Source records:
(** The length of a domain as its template computes it, the domain index of
    its item [ii], and the kernels launched over it. *)
Definition domain_length (d : domain) : Z :=
  match d with
  | IndexRange begin end_ => Index_sub end_ begin
  | RangeSegmentObject iseg => Index_sub (getEnd iseg) (getBegin iseg)
  | IndirectionArray _ len => len
  | ListSegmentObject iseg => getLength iseg
  end.

Definition domain_kernel (d : domain) : thread -> list call :=
  match d with
  | IndexRange begin end_ => forall_cuda_kernel begin (Index_sub end_ begin)
  | RangeSegmentObject iseg =>
      forall_cuda_kernel (getBegin iseg)
        (Index_sub (getEnd iseg) (getBegin iseg))
  | IndirectionArray idx len => forall_cuda_kernel_idx idx len
  | ListSegmentObject iseg =>
      forall_cuda_kernel_idx (getIndex iseg) (getLength iseg)
  end.

Definition domain_kernel_Icount (d : domain) (icount : Z)
  : thread -> list call :=
  match d with
  | IndexRange begin end_ =>
      forall_Icount_cuda_kernel begin (Index_sub end_ begin) icount
  | RangeSegmentObject iseg =>
      forall_Icount_cuda_kernel (getBegin iseg)
        (Index_sub (getEnd iseg) (getBegin iseg)) icount
  | IndirectionArray idx len => forall_Icount_cuda_kernel_idx idx len icount
  | ListSegmentObject iseg =>
      forall_Icount_cuda_kernel_idx (getIndex iseg) (getLength iseg) icount
  end.

Definition dispatch (p : exec_policy) (k : thread -> list call) (len : Z)
  : M unit :=
  match p with
  | cuda_exec B => dispatch_sync k len B
  | cuda_exec_async B => dispatch_async k len B
  end.

(** A launch of [len] items in groups of [B] that stays within the machine
    integers: the group size and the number of groups fit the 32-bit launch
    dimensions, and the [ceil (len / B) * B] work items launched number at
    most [index_limit]. *)
Definition fits_launch (len B : Z) : Prop :=
  0 < B < 2 ^ 32
  /\ ceil_div len B < 2 ^ 32
  /\ ceil_div len B * B <= index_limit.

(** What a dispatch over an empty domain leaves behind, from host state [h]:
    one launch of zero groups, no invocation, and success exactly when the
    device reports no error for that launch, none is pending, and (for a
    synchronous policy) the synchronization reports none. *)
Definition empty_dispatch (p : exec_policy) (h : Host)
  (r : outcome unit * Host) : Prop :=
  exists tr,
    trace (snd r) = trace h ++ tr
    /\ geometry tr = [(0, to_uint (block_size p))]
    /\ invocations tr = []
    /\ fst r <> Undefined
    /\ (fst r = Returned tt <->
        launchStatus dev (launches (trace h)) 0 (to_uint (block_size p))
        = cudaSuccess
        /\ lastError h = cudaSuccess
        /\ (synchronous p = true ->
            syncStatus dev (S (launches (trace h))) = cudaSuccess)).

(** The two index-set walkers, and what each runs on a segment. *)
Definition walk (counted : bool) (BLOCK_SIZE : Z) (iset : IndexSet)
  : M unit :=
  if counted then forall_Icount_IndexSet BLOCK_SIZE iset
  else forall_IndexSet BLOCK_SIZE iset.

Definition segment_dispatch (counted : bool) (p : exec_policy)
  (seg_info : IndexSetSegInfo) : M unit :=
  if counted then executeRangeList_forall_Icount p seg_info
  else executeRangeList_forall p seg_info.

Definition segment_kernel (counted : bool) (seg_info : IndexSetSegInfo)
  : thread -> list call :=
  let d := segment_domain (getSegment seg_info) in
  if counted then domain_kernel_Icount d (getIcount seg_info)
  else domain_kernel d.

(** A body run on the segments of a list, first to last. *)
Fixpoint for_segments (body : IndexSetSegInfo -> M unit)
  (l : list IndexSetSegInfo) : M unit :=
  match l with
  | [] => ret tt
  | seg_info :: l' => body seg_info ;; for_segments body l'
  end.

(** What both walkers do after their loop. *)
Definition trailing_check : M unit :=
  e <- cudaPeekAtLastError ;; gpuErrchk e ;;
  e <- cudaDeviceSynchronize ;; gpuErrchk e.

(** The events of an asynchronous dispatch that returns: no
    synchronization. *)
Definition async_events (k : thread -> list call) (len BLOCK_SIZE : Z)
  : list event :=
  match gridSize_of len BLOCK_SIZE with
  | Some gridSize =>
      [FT_BEGIN;
       KernelLaunch (to_uint gridSize) (to_uint BLOCK_SIZE) cudaSuccess
         (launch_calls k (to_uint gridSize) (to_uint BLOCK_SIZE));
       PeekAtLastError cudaSuccess;
       FT_END]
  | None => []
  end.

Definition segment_events (counted : bool) (BLOCK_SIZE : Z)
  (seg_info : IndexSetSegInfo) : list event :=
  async_events (segment_kernel counted seg_info)
    (segment_length (getSegment seg_info)) BLOCK_SIZE.

(** The domain index of item [ii] of a segment, and the invocations the
    counted walk owes a segment: item [ii] with global index
    [icount + ii]. *)
Definition segment_index (s : BaseSegment) (ii : Z) : Z :=
  match s with
  | RangeSeg iseg => getBegin iseg + ii
  | ListSeg iseg => getIndex iseg ii
  end.

Definition counted_calls (seg_info : IndexSetSegInfo) : list call :=
  map (fun ii => Call2 (getIcount seg_info + ii)
                   (segment_index (getSegment seg_info) ii))
      (zrange (segment_length (getSegment seg_info))).

(** A segment whose bounds and length are [Index_type] values, the length
    not negative. *)
Definition segment_ok (s : BaseSegment) : Prop :=
  match s with
  | RangeSeg iseg =>
      Index_type index_bits (getBegin iseg)
      /\ Index_type index_bits (getEnd iseg)
      /\ 0 <= getEnd iseg - getBegin iseg < 2 ^ (index_bits - 1)
  | ListSeg iseg => 0 <= getLength iseg < 2 ^ (index_bits - 1)
  end.

(** An index set of two segments, of lengths 3 and 5, and a third segment
    to follow them. *)
Definition scenario_segments : list BaseSegment :=
  [RangeSeg (mkRangeSegment 10 13);
   ListSeg (mkListSegment (fun i => 100 - i) 5)].

Definition scenario_third_segment : BaseSegment :=
  RangeSeg (mkRangeSegment 0 2).

(** The domain index of item [ii] of a domain, and a domain whose bounds
    and length are [Index_type] values, the length not negative. *)
Definition domain_item (d : domain) (ii : Z) : Z :=
  match d with
  | IndexRange begin _ => begin + ii
  | RangeSegmentObject iseg => getBegin iseg + ii
  | IndirectionArray idx _ => idx ii
  | ListSegmentObject iseg => getIndex iseg ii
  end.

Definition domain_ok (d : domain) : Prop :=
  match d with
  | IndexRange begin end_ =>
      Index_type index_bits begin
      /\ Index_type index_bits end_
      /\ 0 <= end_ - begin < 2 ^ (index_bits - 1)
  | RangeSegmentObject iseg =>
      Index_type index_bits (getBegin iseg)
      /\ Index_type index_bits (getEnd iseg)
      /\ 0 <= getEnd iseg - getBegin iseg < 2 ^ (index_bits - 1)
  | IndirectionArray _ len => 0 <= len < 2 ^ (index_bits - 1)
  | ListSegmentObject iseg => 0 <= getLength iseg < 2 ^ (index_bits - 1)
  end.

(** The linear index of a thread, without wrap-around. *)
Definition linear_id (t : thread) : Z :=
  blockDim_x t * blockIdx_x t + threadIdx_x t.

(** ** Arithmetic of the machine integers *)

Lemma to_size_t_small z : 0 <= z < 2 ^ 64 -> to_size_t z = z.
Proof. intros Hz. unfold to_size_t. now apply Z.mod_small. Qed.

Lemma to_uint_small z : 0 <= z < 2 ^ 32 -> to_uint z = z.
Proof. intros Hz. unfold to_uint. now apply Z.mod_small. Qed.

Lemma to_Index_type_small w z : Index_type w z -> to_Index_type w z = z.
Proof.
  unfold Index_type, to_Index_type. intros Hz.
  assert (Hpos : 0 < 2 ^ (w - 1)) by lia.
  assert (Hw : 0 <= w - 1).
  { destruct (Z.neg_nonneg_cases (w - 1)) as [Hneg | Hnn]; [| exact Hnn].
    rewrite (Z.pow_neg_r 2 (w - 1) Hneg) in Hpos. lia. }
  replace w with (Z.succ (w - 1)) at 2 by lia.
  rewrite Z.pow_succ_r by exact Hw.
  rewrite Z.mod_small; lia.
Qed.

» EXERCISE GOAL: Looking back over the data above, restate word for word the lines that begin at the line with "iseg => getLength iseg" and end at the line with "forall_cuda_kernel (getBegin iseg)", inclusive.

» RESULT OF THIS TASK:
  | ListSegmentObject iseg => getLength iseg
  end.

Definition domain_kernel (d : domain) : thread -> list call :=
  match d with
  | IndexRange begin end_ => forall_cuda_kernel begin (Index_sub end_ begin)
  | RangeSegmentObject iseg =>
      forall_cuda_kernel (getBegin iseg)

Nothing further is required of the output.